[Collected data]
----

Lemma turn_invariant_step st e :
  turn_invariant st -> fresh st e -> turn_invariant (step st e).
Proof.
  intros [Hinput Hinv] Hfresh.
  destruct e as [stored random|value|r1 r2|i r]; cbn.
  - (* mount *)
    split; [|exact Hinv]. intros Hdis. apply Hinput.
    unfold disabled, mount in *. cbn [loading sessionId] in Hdis.
    destruct (loading st); [done|]. exfalso.
    destruct (truthy stored) eqn:Hstored.
    + by rewrite Hstored in Hdis.
    + by rewrite truthy_v4 in Hdis.
  - (* typing *)
    unfold type. destruct (disabled st) eqn:Hdis.
    { split; [intros _; by apply Hinput|done]. }
    split; [|exact Hinv]. unfold disabled in *. cbn. by rewrite Hdis.
  - (* submit *)
    destruct (disabled st) eqn:Hdis.
    { rewrite onSubmit_disabled by done.
      split; [intros _; by apply Hinput|done]. }
    destruct (JS.trim (input st)) as [|c text] eqn:Htext.
    { unfold onSubmit, FormData_get. rewrite Hdis. cbn. rewrite Htext.
      split; [by rewrite Hdis|done]. }
    rewrite onSubmit_enabled by (done || by rewrite Htext).
    apply orb_false_iff in Hdis as [Hload Hsid]. split; [done|]. cbn.
    destruct (running st) as [|a [|a' l]];
      [|by destruct Hinv; congruence|done].
    cbn. split; [done|]. unfold drafts_of. cbn.
    rewrite List.filter_app, length_app. cbn.
    rewrite (bool_decide_eq_false_2 (user = assistant)) by done.
    rewrite (bool_decide_eq_true_2 (UUID.v4 r2 = UUID.v4 r2)) by done.
    rewrite (bool_decide_eq_true_2 (assistant = assistant)) by done.
    rewrite fresh_no_draft by done. cbn. lia.
  - (* an activation resumes *)
    unfold resume. destruct (running st !! i) as [a|] eqn:Hi; [|done].
    destruct (running st) as [|a0 [|a1 l]] eqn:Hrun; [done| |done].
    destruct i as [|i]; [|done]. cbn in Hi. injection Hi as ->.
    destruct Hinv as [Hload Hone].
    assert (∀ failed, turn_invariant (leave 0 failed st)) as Hleave.
    { intros failed. unfold turn_invariant, leave. cbn. rewrite Hrun.
      split; [|done]. intros Hdis. apply Hinput. unfold disabled in *.
      cbn in Hdis. by rewrite Hdis, orb_true_r. }
    assert (turn_invariant st) as Hsame.
    { split; [done|]. by rewrite Hrun. }
    destruct (at_ a) as [|decoder acc], r as [|ok has_body|value| |];
      try done.
    + destruct (negb ok || negb has_body); [done|]. by split.
    + destruct (TextDecoder.decode decoder value true) as [decoded decoder'].
      split; [done|]. cbn. split; [done|].
      unfold drafts_of in *. cbn. by rewrite filter_show_acc.
Qed.

Lemma reachable_invariant st : reachable st -> turn_invariant st.
Proof.
  induction 1 as [|st e Hst IH Hfresh]; [by split|].
  by apply turn_invariant_step.
Qed.

(** C7. In every state the component reaches with a session identifier
    in place, submitting an input text that is not empty once trimmed
    appends one user message carrying that text and then one assistant
    placeholder holding the sentinel, in this order, at the end of the
    transcript, while the request of the turn is still awaiting its
    response; an empty or white-space-only input changes nothing. *)
Theorem submit_appends st r1 r2 :
  reachable st ->
  truthy (sessionId st) = true ->
  let text := JS.trim (input st) in
  let sent := onSubmit r1 r2 st in
  (text ≠ [] ->
   messages sent
   = messages st
     ++ [ {| id := UUID.v4 r1; role := user; content := text |};
          {| id := UUID.v4 r2; role := assistant; content := Thinking |} ]
   ∧ running sent
     = running st ++ [ {| assistantDraft := UUID.v4 r2; at_ := AtFetch |} ])
  ∧ (forallb JS.is_white_space (input st) = true -> sent = st).
Proof.
  intros [Hinput _]%reachable_invariant Hsid text sent. split.
  - intros Htext. destruct (disabled st) eqn:Hdis.
    + exfalso. apply Htext. unfold text. by rewrite Hinput.
    + unfold sent. by rewrite onSubmit_enabled.
  - intros Hwhite. unfold sent, onSubmit, FormData_get.
    destruct (disabled st); [done|]. cbn. by rewrite trim_white.
Qed.


End Turns.

Lemma ready_reachable : ChatView.reachable ClientSample.ready.
Proof.
  apply (ChatView.reachable_step ChatView.initial (ChatView.Mounted None 7)).
  - apply ChatView.reachable_initial.
  - exact I.
Qed.

Lemma typed_reachable : ChatView.reachable ClientSample.typed.
Proof.
  apply (ChatView.reachable_step ClientSample.ready
           (ChatView.Typed ClientSample.hello)).
  - apply ready_reachable.
  - exact I.
Qed.


Lemma submit_appends_witness :
  ChatView.messages ClientSample.sending
  = [ {| ChatView.id := UUID.v4 1; ChatView.role := ChatView.user;
         ChatView.content := JS.lit "hello" |};
      {| ChatView.id := UUID.v4 2; ChatView.role := ChatView.assistant;
         ChatView.content := ChatView.Thinking |} ].
Proof.
  destruct (submit_appends ClientSample.typed 1 2 typed_reachable eq_refl)
    as [Happended _].
  apply Happended. vm_compute. discriminate.
Defined.


(** ** The client: reading the reply *)

Section Reading.
Import ChatView.
Implicit Types (st : State) (a : Activation) (m : Message).

Lemma show_acc_again d acc1 acc2 prev :
  show_acc d acc2 (show_acc d acc1 prev) = show_acc d acc2 prev.
Proof.
  unfold show_acc. rewrite <- list_fmap_compose. apply list_fmap_ext.
  intros _ m _. cbn. destruct (decide (id m = d)) as [Hm|Hm]; cbn.
  - by rewrite decide_True.
  - by rewrite decide_False.
Qed.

----

§ Aim of the task
Both end lines included, restate word for word the lines above from the line with "induction 1 as" to the line with "in place, submitting", and nothing else.

§ Task output
  induction 1 as [|st e Hst IH Hfresh]; [by split|].
  by apply turn_invariant_step.
Qed.

(** C7. In every state the component reaches with a session identifier
    in place, submitting an input text that is not empty once trimmed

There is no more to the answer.